While one wished this signalled a welcome increase of magnanimity towards the “other”, sadly, it appears more prosaically an acceptance of the “facticity” of Indians first arriving on that day, while insisting against the historical evidence that “Indian arrival” undercut the bargaining power of the newly-freed slaves after 1838, and drove them off the plantations.” As we have repeatedly demonstrated: “It was not Indian labour that broke the back of African attempts to wrest higher wages from the planters. While Portuguese and fellow Africans from both the WI and Africa were brought in as early as 1835, a strike by ex-slaves in 1842 was successful, and encouraged the planters to expand their indentureship programme.
The ex-slaves called another strike in 1847, at a point of financial crisis for the planters, as their sugar lost its preferential English tariffs in 1846. Encouraged at that point by the indentureship of 15,747 Portuguese, 12,897 Africans from the WI, and 6957 “liberated” Africans from Africa – a total of 35,601 – compared with only 8692 Indians, they held off the demands for higher wages.
After 1848, when more than half of the freed Africans had moved into villages and towns, by and large, they had decided to make their living off the plantations.”
This, unfortunately, is merely one example of the one-sided narrative we witness in countries with ethnic conflict. In fact, the phenomenon has been described as “memory wars”. A distinction is made between “history” and “collective memory”, in that while the former’s authors may be selective in their recordings and silencing of historical facts, the latter is even more distorted, being what is “memorised” and “memorialised” by groups and their ideologues. As one author suggests, “it might be useful to think in terms of different ‘memory communities’ within a given society. It is important to ask the question: “Who wants whom to remember what, and why?”

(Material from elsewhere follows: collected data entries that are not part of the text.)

(** * pyvest: the cached market-data loader and the Asset value object

    A shallow embedding of

      - src/pyvest/src/pyvest/dataloader.py   (module [PkgLoader] below),
      - src/pyvest/src/dataloader.py          (module [SrcLoader] below),
      - src/pyvest/src/pyvest/asset.py        (module [AssetModel] below),

    and the properties of the range classifier, the cache store and the
    fetch functions that the specification states about them.

    Conventions.
      - A [pd.Timestamp] is its integer value: nanoseconds since the epoch,
        a [Z].  [pd.Timedelta(days=1)] is [86400 * 10^9] of them.  A calendar
        date is a timestamp at midnight, a multiple of one day.  pandas
        keeps the value in 64 bits: [in_ns_range] is the range, and a sum
        that leaves it raises ([check_date_overlap_call]).  NaT, which
        [pd.to_datetime] returns for some strings, is [None] where a
        parsed date is expected.
      - A Python [str] is a [string]; the character functions ([str.upper],
        [str.strip]) are modelled on ASCII text, and the properties that
        depend on them are stated for ASCII strings ([is_ascii]).
      - Prices are Python floats.  The loader stores and returns them and
        never computes on them; they are carried as rationals.
      - Code that raises returns [Raise e]; code that touches the cache
        directory, the logger, standard output or the remote source runs in
        the state-and-error monad [M] over [World]. *)

From Stdlib Require Import ZArith QArith String Ascii List Bool Lia.
From stdpp Require Import gmap strings list fin_maps.
Import ListNotations.

Local Open Scope string_scope.
Local Open Scope Z_scope.

(** ** Timestamps *)

Definition Timestamp : Type := Z.

(** [pd.Timedelta(days=n)], in nanoseconds. *)
Definition Timedelta_days (n : Z) : Z := n * 86400000000000.

Definition one_day : Z := Timedelta_days 1.

(** Calendar-date granularity: no time of day. *)
Definition is_date (t : Timestamp) : Prop := t mod one_day = 0.


Definition date_interval (s e : Timestamp) : Prop :=
  is_date s /\ is_date e /\ s <= e.

(** ** The range classifier

    [_check_date_overlap] is the same function, statement for statement, in
    both copies of dataloader.py (lines 52-92 and 50-90). *)

Definition OverlapResult : Type := string * option Timestamp * option Timestamp.

Definition _check_date_overlap
  (cached_start cached_end req_start req_end : Timestamp) : OverlapResult :=
  if (cached_end <? req_start) || (cached_start >? req_end) then
    ("miss", None, None)
  else if (cached_start =? req_start) && (cached_end =? req_end) then
    ("exact", None, None)
  else if (cached_start <=? req_start) && (cached_end >=? req_end) then
    ("contains", None, None)
  else if (cached_start <=? req_start) && (cached_end <? req_end) then
    let gap_start := cached_end + Timedelta_days 1 in
    let gap_end := req_end in
    ("overlap_after", Some gap_start, Some gap_end)
  else if (cached_start >? req_start) && (cached_end >=? req_end) then
    let gap_start := req_start in
    let gap_end := cached_start - Timedelta_days 1 in
    ("overlap_before", Some gap_start, Some gap_end)
  else
    ("miss", None, None).

Definition status_of (r : OverlapResult) : string := fst (fst r).
Definition gap_start_of (r : OverlapResult) : option Timestamp := snd (fst r).
Definition gap_end_of (r : OverlapResult) : option Timestamp := snd r.

(** The decision order of the specification (section 4.1), rule by rule.
    Each rule carries the guard of the specification and the failure of
    every earlier guard: first match wins. *)

Definition g_disjoint (cs ce rs re : Timestamp) : Prop := ce < rs \/ cs > re.
Definition g_equal (cs ce rs re : Timestamp) : Prop := cs = rs /\ ce = re.
Definition g_contains (cs ce rs re : Timestamp) : Prop := cs <= rs /\ ce >= re.
Definition g_after (cs ce rs re : Timestamp) : Prop := cs <= rs /\ ce < re.
Definition g_before (cs ce rs re : Timestamp) : Prop := cs > rs /\ ce >= re.


Definition categories : list string :=
  ["miss"; "exact"; "contains"; "overlap_after"; "overlap_before"].

(** ** Python strings and paths *)

(** [s.split(sep)] for a one-character separator: every occurrence of
    [sep] cuts, empty parts are kept, and the result is never empty. *)
Fixpoint py_split (sep : ascii) (s : string) : list string :=
  match s with
  | EmptyString => [EmptyString]
  | String c s' =>
      if Ascii.eqb c sep then EmptyString :: py_split sep s'
      else match py_split sep s' with
           | [] => [String c EmptyString]
           | p :: ps => String c p :: ps
           end
  end.

(** [s.rfind(c)]: the index of the last occurrence, [None] for -1. *)
Fixpoint py_rfind (c : ascii) (s : string) : option nat :=
  match s with
  | EmptyString => None
  | String a s' =>
      match py_rfind c s' with
      | Some i => Some (S i)
      | None => if Ascii.eqb a c then Some O else None
      end
  end.

(** [s.startswith(p)]. *)
Definition py_startswith (s p : string) : bool := String.prefix p s.

(** [c in s] for a character. *)
Fixpoint py_contains (c : ascii) (s : string) : bool :=
  match s with
  | EmptyString => false
  | String a s' => Ascii.eqb a c || py_contains c s'
  end.

(** [pathlib.PurePath.suffix] and [.stem] of a final path component:
    with [i = name.rfind('.')], the suffix is [name[i:]] and the stem
    [name[:i]] when [0 < i < len(name) - 1]; else the suffix is empty and
    the stem is the whole name. *)
Definition path_has_suffix (name : string) : option nat :=
  match py_rfind "." name with
  | Some i =>
      if (0 <? i)%nat && (i <? String.length name - 1)%nat then Some i
      else None
  | None => None
  end.

Definition path_suffix (name : string) : string :=
  match path_has_suffix name with
  | Some i => String.substring i (String.length name - i) name
  | None => EmptyString
  end.

Definition path_stem (name : string) : string :=
  match path_has_suffix name with
  | Some i => String.substring 0 i name
  | None => name
  end.

(** The string is ASCII text: every character is below 128. *)
Fixpoint is_ascii (s : string) : bool :=
  match s with
  | EmptyString => true
  | String c s' => (nat_of_ascii c <? 128)%nat && is_ascii s'
  end.

(** [str.isspace] on an ASCII character: tab, newline, vertical tab, form
    feed, carriage return, the four separators 0x1c-0x1f and the space. *)
Definition py_isspace (c : ascii) : bool :=
  let n := nat_of_ascii c in
  ((9 <=? n)%nat && (n <=? 13)%nat) || ((28 <=? n)%nat && (n <=? 32)%nat).

Fixpoint py_lstrip (s : string) : string :=
  match s with
  | EmptyString => EmptyString
  | String c s' => if py_isspace c then py_lstrip s' else s
  end.

(** [s.rstrip()]: a character is kept when something after it, or itself,
    is not white space. *)
Fixpoint py_rstrip (s : string) : string :=
  match s with
  | EmptyString => EmptyString
  | String c s' =>
      match py_rstrip s' with
      | EmptyString => if py_isspace c then EmptyString else String c EmptyString
      | r => String c r
      end
  end.

Definition py_strip (s : string) : string := py_rstrip (py_lstrip s).

(** Every character is white space (true of the empty string). *)
Fixpoint whitespace_only (s : string) : bool :=
  match s with
  | EmptyString => true
  | String c s' => py_isspace c && whitespace_only s'
  end.

Definition py_islower (c : ascii) : bool :=
  let n := nat_of_ascii c in (97 <=? n)%nat && (n <=? 122)%nat.

Definition upper_char (c : ascii) : ascii :=
  if py_islower c then ascii_of_nat (nat_of_ascii c - 32) else c.

(** [s.upper()] on ASCII text. *)
Fixpoint py_upper (s : string) : string :=
  match s with
  | EmptyString => EmptyString
  | String c s' => String (upper_char c) (py_upper s')
  end.

(** ** Exceptions and results *)

Inductive Exn : Type :=
| ValueError
| KeyError
| UnpicklingError
| EOFError
| OSError
| TypeError
| ConnectionError.

Inductive result (A : Type) : Type :=
| Ok (a : A)
| Raise (e : Exn).

Arguments Ok {A} a.
Arguments Raise {A} e.

Definition rbind {A B : Type} (r : result A) (k : A -> result B) : result B :=
  match r with
  | Ok a => k a
  | Raise e => Raise e
  end.

(** A library call that signals failure with a ValueError. *)
Definition or_ValueError {A : Type} (o : option A) : result A :=
  match o with
  | Some a => Ok a
  | None => Raise ValueError
  end.

(** ** The nanosecond range, and NaT

    A [pd.Timestamp] at nanosecond resolution holds a signed 64-bit count,
    the least value being kept for NaT.  Adding or subtracting a
    [pd.Timedelta] raises OutOfBoundsDatetime, a ValueError, when the
    result leaves the range.  [_check_date_overlap] above is the
    classification with the sums of lines 82 and 89 written as exact sums;
    [check_date_overlap_call] is a call of the method on timestamps of the
    range: the same triple when the gap bounds computed are in the range,
    the exception otherwise. *)

Definition ns_max : Z := 9223372036854775807.
Definition ns_min : Z := - 9223372036854775807.

Definition in_ns_range (t : Timestamp) : Prop := ns_min <= t /\ t <= ns_max.

Definition in_ns_range_b (t : Timestamp) : bool := (ns_min <=? t) && (t <=? ns_max).

Definition bound_representable (o : option Timestamp) : bool :=
  match o with
  | Some t => in_ns_range_b t
  | None => true
  end.

Definition representable (r : OverlapResult) : bool :=
  bound_representable (gap_start_of r) && bound_representable (gap_end_of r).

Definition check_date_overlap_call
  (cached_start cached_end req_start req_end : Timestamp) : result OverlapResult :=
  let r := _check_date_overlap cached_start cached_end req_start req_end in
  if representable r then Ok r else Raise ValueError.

(** A bound parsed from a file name is a timestamp or NaT ([None]).
    Every comparison with NaT is False: with NaT for a cached bound no
    guard of lines 69-87 that leads to another answer holds, and the
    method returns a miss. *)
Definition check_date_overlap_parsed
  (cached_start cached_end : option Timestamp) (req_start req_end : Timestamp)
  : result OverlapResult :=
  match cached_start, cached_end with
  | Some cs, Some ce => check_date_overlap_call cs ce req_start req_end
  | _, _ => Ok ("miss", None, None)
  end.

We have spoken about our Ethnic Security Dilemmas as structural factors that have to be actuated by an ideology that impels individuals to act as they do. And this is where the memory warriors come in, to “explain” the lived experiences of the people. In societies such as ours, leaders of some groups will argue for a greater legitimacy to the national patrimony – including or especially political power – because of prior arrival, greater acculturation to European values and practices, especially religion, etc. And this is where the memory war is fought – here by the PNC and now WPA – through a “politics of entitlement” by memory warriors so that the group “winning the war” becomes “entitled” to have all its interests satisfied – especially at the expense of the other groups.
But while all groups will inevitably recuperate their histories – which reverberate in the various communities as narratives that often clash on particulars – memory warriors are insistent that only their narrative is the TRUTH, to the exclusion of others. Contra they may be “memory pluralists” who accept there are multiple valid narratives. Then there will be some who will deny or even denounce these multiple voices, and that insist “all awe ah wan”: these are the “memory abnegators”. Finally, and rarely, there are “memory prospectives” who concede the multiple narratives but work towards the crafting of a common narrative that includes all. It is in this tradition that we believe we should go forward.
We have dubbed the politics of memory as a “war” because, even though it does not always lead to physical war, it is always accompanied by a psychic onslaught on the “other” that destabilizes society. We once again call for a national conversation on race/ethnicity in the hope that the memory warriors can become memory prospectives to build a Guyana in which all groups are equitably represented.